Attack

It was a dark and stormy night, frightening and debilitating. Okay, so maybe it was not dark and stormy. And if we’re being honest, it’s not even night. But for someone with anxiety, depression, or other various mental illnesses, it can certainly feel like it. Every day brings something new. Some days are bright and beautiful, only to turn into what feels like a dark and stormy night. Other days you wake up feeling like the roof is going to cave in from the torrential downpour outside even though the sun is shining bright in the sky. No, it’s not something you can just snap out of. No, you cannot force yourself to see the bright and beautiful. It just does not work that way.

Everybody has days where they just feel off, sure. Everyone has days where they’re just a little blue or just a bit anxious over something.
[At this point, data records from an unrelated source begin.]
(* ===== verification/StringPiece.v ===== *)
(** The pieces of strings of the C++ logging library:
    [src/src/log/muduo-clog/muduo/base/StringPiece.h].

    A piece is a pointer and a length. A pointer is [NULL] or an object with an
    offset; a piece only reads, so the object is its contents. The length is an
    [int] and becomes a [size_t] where it is passed to [memcmp] or [strlen]
    gives it. [memcmp] needs valid pointers for the whole length, and of its
    result only the sign is determined, by the first characters that differ. *)

From S2P Require Import Prelude CString Memory.

(** ** Reading through a pointer *)

Definition pointer : Type := option (bytes * Z).

Definition points_to (p : pointer) (n : Z) : outcome bytes :=
  match p with
  | None => Undef NullDeref
  | Some (object, off) =>
      if decide (0 ≤ off ∧ off + n ≤ zlen object) then
        Ret (take (Z.to_nat n) (drop (Z.to_nat off) object))
      else Undef OutOfBounds
  end.

Definition ptr_add (p : pointer) (n : Z) : outcome pointer :=
  match p with
  | None => if n =? 0 then Ret None else Undef NullDeref
  | Some (object, off) =>
      if decide (0 ≤ off + n ≤ zlen object) then Ret (Some (object, off + n))
      else Undef OutOfBounds
  end.

(** [strlen] finds its end inside the object. *)
Definition ptr_strlen (p : pointer) : outcome Z :=
  match p with
  | None => Undef NullDeref
  | Some (object, off) =>
      if decide (0 ≤ off ≤ zlen object) then
        let rest := drop (Z.to_nat off) object in
        if decide (strlen rest < zlen rest) then Ret (strlen rest) else Undef OutOfBounds
      else Undef OutOfBounds
  end.

(** ** The class *)

Record StringPiece := { ptr_ : pointer; length_ : Z }.

Definition StringPiece_empty : StringPiece := {| ptr_ := None; length_ := 0 |}.
Definition StringPiece_cstr (str : pointer) : outcome StringPiece :=
  n ← ptr_strlen str; mret {| ptr_ := str; length_ := to_s 32 n |}.
(** From a [string], whose [data()] is a pointer to its characters. *)
Definition StringPiece_string (str : bytes) : StringPiece :=
  {| ptr_ := Some (str, 0); length_ := to_s 32 (zlen str) |}.
Definition StringPiece_at (offset : pointer) (len : Z) : StringPiece :=
  {| ptr_ := offset; length_ := len |}.

Definition clear (p : StringPiece) : StringPiece := StringPiece_empty.
Definition empty (p : StringPiece) : bool := length_ p =? 0.
Definition piece_get (p : StringPiece) (i : Z) : outcome ascii :=
  q ← ptr_add (ptr_ p) i; s ← points_to q 1; aget s 0.

Definition remove_prefix (p : StringPiece) (n : Z) : outcome StringPiece :=
  q ← ptr_add (ptr_ p) n; len ← int_ (length_ p - n);
  mret {| ptr_ := q; length_ := len |}.
Definition remove_suffix (p : StringPiece) (n : Z) : outcome StringPiece :=
  len ← int_ (length_ p - n); mret {| ptr_ := ptr_ p; length_ := len |}.

(** [string(ptr, n)]: [None] is the exception [std::length_error], or
    [std::logic_error] for [NULL]. *)
Definition as_string (p : StringPiece) : outcome (option bytes) :=
  if decide (length_ p < 0) then mret None
  else match ptr_ p with
       | None => mret (if length_ p =? 0 then Some [] else None)
       | _ => s ← points_to (ptr_ p) (length_ p); mret (Some s)
       end.

Section order.
(** The value of [memcmp] at the first difference. *)
Context (delta : ascii → ascii → Z).

Fixpoint memcmp_text (s t : bytes) : Z :=
  match s, t with
  | c :: s, d :: t => if decide (c = d) then memcmp_text s t else delta c d
  | _, _ => 0
  end.

Definition memcmp (p q : pointer) (n : Z) : outcome Z :=
  s ← points_to p (to_u 64 n); t ← points_to q (to_u 64 n); mret (memcmp_text s t).

Definition piece_eq (p x : StringPiece) : outcome bool :=
  if length_ p =? length_ x then
    r ← memcmp (ptr_ p) (ptr_ x) (length_ p); mret (r =? 0)
  else mret false.
Definition piece_ne (p x : StringPiece) : outcome bool := b ← piece_eq p x; mret (negb b).

(** [STRINGPIECE_BINARY_PREDICATE(cmp, auxcmp)]. *)
Definition binary_predicate (cmp auxcmp : Z → Z → bool) (p x : StringPiece) : outcome bool :=
  r ← memcmp (ptr_ p) (ptr_ x)
        (if length_ p <? length_ x then length_ p else length_ x);
  mret (auxcmp r 0 || (r =? 0) && cmp (length_ p) (length_ x)).
Definition piece_lt := binary_predicate Z.ltb Z.ltb.
Definition piece_le := binary_predicate Z.leb Z.ltb.
Definition piece_ge := binary_predicate Z.geb Z.gtb.
Definition piece_gt := binary_predicate Z.gtb Z.gtb.

Definition compare (p x : StringPiece) : outcome Z :=
  r ← memcmp (ptr_ p) (ptr_ x)
        (if length_ p <? length_ x then length_ p else length_ x);
  mret (if r =? 0 then
          if length_ p <? length_ x then -1
          else if length_ p >? length_ x then 1 else r
        else r).

Definition starts_with (p x : StringPiece) : outcome bool :=
  if length_ p >=? length_ x then
    r ← memcmp (ptr_ p) (ptr_ x) (length_ x); mret (r =? 0)
  else mret false.
End order.

(** ** What a piece stands for *)

(** The piece is the text [s]. *)
Definition piece_is (p : StringPiece) (s : bytes) : Prop :=
  ∃ object off, ptr_ p = Some (object, off) ∧ 0 ≤ off ∧ length_ p = zlen s ∧
    zlen s ≤ INT_MAX ∧ off + zlen s ≤ zlen object ∧
    take (length s) (drop (Z.to_nat off) object) = s.

(** The order of texts: by the first difference, a proper prefix first. *)
Fixpoint text_compare (s t : bytes) : comparison :=
  match s, t with
  | [], [] => Eq
  | [], _ => Lt
  | _, [] => Gt
  | c :: s, d :: t =>
      match char_code c ?= char_code d with Eq => text_compare s t | o => o end
  end.

Lemma char_code_inj c d : char_code c = char_code d → c = d.
Proof.
  unfold char_code. intros H. apply N2Z.inj in H.
  by rewrite <- (ascii_N_embedding c), H, ascii_N_embedding.
Qed.

Lemma text_compare_eq s t : text_compare s t = Eq ↔ s = t.
Proof.
  revert t. induction s as [|c s IH]; intros [|d t]; cbn; try done.
  destruct (Z.compare_spec (char_code c) (char_code d)) as [E|E|E].
  - rewrite IH. apply char_code_inj in E as ->. split; [by intros ->|by intros [= ->]].
  - split; [done|]. intros [= -> ->]. lia.
  - split; [done|]. intros [= -> ->]. lia.
Qed.

Lemma text_compare_antisym s t : text_compare t s = CompOpp (text_compare s t).
Proof.
  revert t. induction s as [|c s IH]; intros [|d t]; cbn; try done.
  rewrite Z.compare_antisym. destruct (char_code c ?= char_code d); [apply IH|done..].
Qed.

Lemma text_compare_trans s t u :
  text_compare s t = Lt → text_compare t u = Lt → text_compare s u = Lt.
Proof.
  revert t u. induction s as [|c s IH]; intros [|d t] [|e u]; cbn; try done.
  destruct (Z.compare_spec (char_code c) (char_code d)) as [E|E|E]; try done;
    destruct (Z.compare_spec (char_code d) (char_code e)) as [F|F|F]; try done; intros H1 H2;
    destruct (Z.compare_spec (char_code c) (char_code e)); try done; try lia.
  by apply (IH t).
Qed.

Section order_laws.
Context (delta : ascii → ascii → Z).
Hypothesis delta_sign : ∀ c d, (delta c d ?= 0) = (char_code c ?= char_code d).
But they don’t know depression. They don’t know anxiety disorders. They don’t know what it is really like.

Hands up if you’ve ever had an anxiety attack. Hands up if you’ve ever had a panic attack. Hands up if they’ve happened enough you actually have different physical symptoms to each and know which it is based on your body’s reactions.
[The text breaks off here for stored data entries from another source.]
Lemma fread_conf_line l rest :
  zlen l < MAX_CONF_FILE_SIZE →
  ∃ rest', fread_conf (l ++ LF :: rest) = l ++ LF :: rest'.
Proof.
  unfold fread_conf. generalize MAX_CONF_FILE_SIZE as n. intros n Hn.
  case_decide; [by eexists|].
  unfold zlen in Hn. rewrite take_app, take_ge by lia.
  destruct (Z.to_nat n - length l)%nat eqn:E; [lia|]. simpl. eauto.
Qed.

(** [is_level_true(c)]. *)
Definition is_level_true (c : ascii) : Z :=
  if is_digit c then
    let ret := digit_val c in
    if decide (ret = 1) then 1 else if decide (ret = 0) then 0 else -1
  else -1.

Section conf_core.
Context {T : Type → Type → Type} `{!GHashTable T}.

Definition conf_table : Type := T Z (Z * conf_pairs).

Record iri_conf_manager_t := {
  iri_conf : table_ptr conf_table;
  mode_count : Z;
  init_flag : Z
}.

(** A manager after [memset]. *)
Definition zero_manager : iri_conf_manager_t :=
  {| iri_conf := TNull; mode_count := 0; init_flag := 0 |}.

(** The entry a lookup of [mode] compares keys with. *)
Definition table_entry (t : conf_table) (mode : bytes)
    : outcome (option (Z * conf_pairs)) :=
  match gh_lookup mode t with
  | None => mret None
  | Some (key, v) => if decide (key = v.1) then mret (Some v)
                     else Undef UseAfterFree
  end.

(** [g_hash_table_insert(table, conf_pairs->mode_name, conf_pairs)] for the
    [n]th block. *)
Definition table_insert (n : Z) (cp : conf_pairs) (t : conf_table)
    : outcome conf_table :=
  _ ← table_entry t (mode_name cp);
  mret (gh_insert (mode_name cp) n (n, cp) t).

Definition insert_new_node (cp : conf_pairs) (m : iri_conf_manager_t)
    : outcome iri_conf_manager_t :=
  match iri_conf m with
  | TNull => mret m
  | TFreed => Undef UseAfterFree
  | TLive t =>
      t ← table_insert (mode_count m) cp t;
      mret {| iri_conf := TLive t;
              mode_count := mode_count m; init_flag := init_flag m |}
  end.

(** [insert_new_node(...); conf_manager->mode_count++;]. A file of 2 MB has
    far fewer than 2^31 blocks. *)
Definition add_mode (cp : conf_pairs) (m : iri_conf_manager_t)
    : outcome iri_conf_manager_t :=
  m ← insert_new_node cp m;
  mret {| iri_conf := iri_conf m; mode_count := mode_count m + 1;
          init_flag := init_flag m |}.

Definition init_manager : iri_conf_manager_t :=
  {| iri_conf := TLive gh_new; mode_count := 0; init_flag := IRI_CONF_FINISH_INIT |}.

(** The pointer is not cleared. *)
Definition destroy_iri_conf (m : iri_conf_manager_t) : outcome iri_conf_manager_t :=
  match iri_conf m with
  | TNull => mret m
  | TLive _ => mret {| iri_conf := TFreed; mode_count := mode_count m;
                       init_flag := init_flag m |}
  | TFreed => Undef UseAfterFree
  end.

Definition get_conf_pairs (m : iri_conf_manager_t) (mode : bytes)
    : outcome (option conf_pairs) :=
  match iri_conf m with
  | TNull => mret None
  | TFreed => Undef UseAfterFree
  | TLive t =>
      e ← table_entry t mode;
      match e with
      | Some (_, cp) => mret (Some cp)
      | None => mret None
      end
  end.

(** What a switch line does: [0] closes the whole configuration. *)
Definition on_switch (c : ascii) (m : iri_conf_manager_t)
    : iri_conf_manager_t + Z * iri_conf_manager_t :=
  if decide (is_level_true c = 0) then inr (CONF_CLOSE_ALL, m) else inl m.

(** The lines from [while(p < end)] to the exit label: a [-] line that is not
    [-end] inside a block leaves with [ret = 0]. *)
Definition scan_conf (env : conf_env) (file : bytes) (m : iri_conf_manager_t)
    : outcome (Z * iri_conf_manager_t) :=
  conf_scan LOG_SWITCH_STR on_switch (mret 0) add_mode (fills_buffer file)
    (block_ok env) (fread_conf file) m.

(** Conversion unfolds [scan_conf] rather than the loop over the file. *)
Strategy expand [scan_conf].

Definition get_conf_info_from_file (env : conf_env) (m : iri_conf_manager_t)
    : outcome (Z * iri_conf_manager_t) :=
  if decide (init_flag m = IRI_CONF_FINISH_INIT) then mret (REPEAT_INIT_ERR, m) else
  let m := init_manager in
  match conf_file env with
  | None => mret (OPEN_FILE_ERR, m)
  | Some file =>
      if buf_ok env then
        '(ret, m) ← scan_conf env file m;
        if decide (ret = 0) then mret (ret, m)
        else m ← destroy_iri_conf m; mret (ret, m)
      else mret (MALLOC_BUF_ERR, m)
  end.

(** [print_key_value] on one entry: the lines it prints. *)
Definition print_key_value (e : bytes * (Z * (Z * conf_pairs)))
    : outcome (bytes * list single_conf_pair) :=
  let '(key, (owner, (block, cp))) := e in
  if decide (owner = block) then
    mret (key, take (Z.to_nat (cur_pos cp)) (pairs cp))
  else Undef UseAfterFree.

Definition go_through_conf_manager (m : iri_conf_manager_t)
    : outcome (list (bytes * list single_conf_pair)) :=
  match iri_conf m with
  | TNull => mret []   (* GLib warns and returns *)
  | TFreed => Undef UseAfterFree
  | TLive t => mapM print_key_value (gh_foreach t)
  end.
End conf_core.

(** ** Reading a file *)

Section conf_core_facts.
Context {T : Type → Type → Type} `{!GHashTable T, !GHashTableLaws T}.
Implicit Types (m : iri_conf_manager_t (T:=T)) (t : conf_table (T:=T)).

Lemma table_entry_settled t mode : settled (table_entry t mode).
Proof. unfold table_entry. settle. Qed.
#[local] Hint Resolve table_entry_settled : lctools.

Lemma table_insert_settled n cp t : settled (table_insert n cp t).
Proof. unfold table_insert. settle. Qed.
#[local] Hint Resolve table_insert_settled : lctools.

Lemma add_mode_settled cp m : settled (add_mode cp m).
Proof. unfold add_mode, insert_new_node. settle. Qed.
There were probably a lot fewer hands up for the last one. That’s because not everyone has had experience with anxiety disorders. For me, an anxiety attack makes me nauseous, my heart rate to speed up, I get a bit unfocused, and my palms to sweat. When I’m approaching something that just makes me nervous, I get these happening on a very light scale compared to an anxiety attack. When I have a panic attack, I can’t breathe, my mind completely clouds over, and I feel like I might die. Nothing can really seem to calm me down during a panic attack. I often feel like I can’t move, like I’m going to pass out. I can’t talk myself down during a panic attack because my brain can’t seem to make the connection that everything really is okay even though my body is freaking out. During an anxiety attack, I can usually keep my head clear enough to keep it from turning into a panic attack. But really, there’s not much I can do. Staying out of anxiety triggering circumstances doesn’t work with panic and anxiety disorders. They come about when they feel like it, not when the situation warrants it.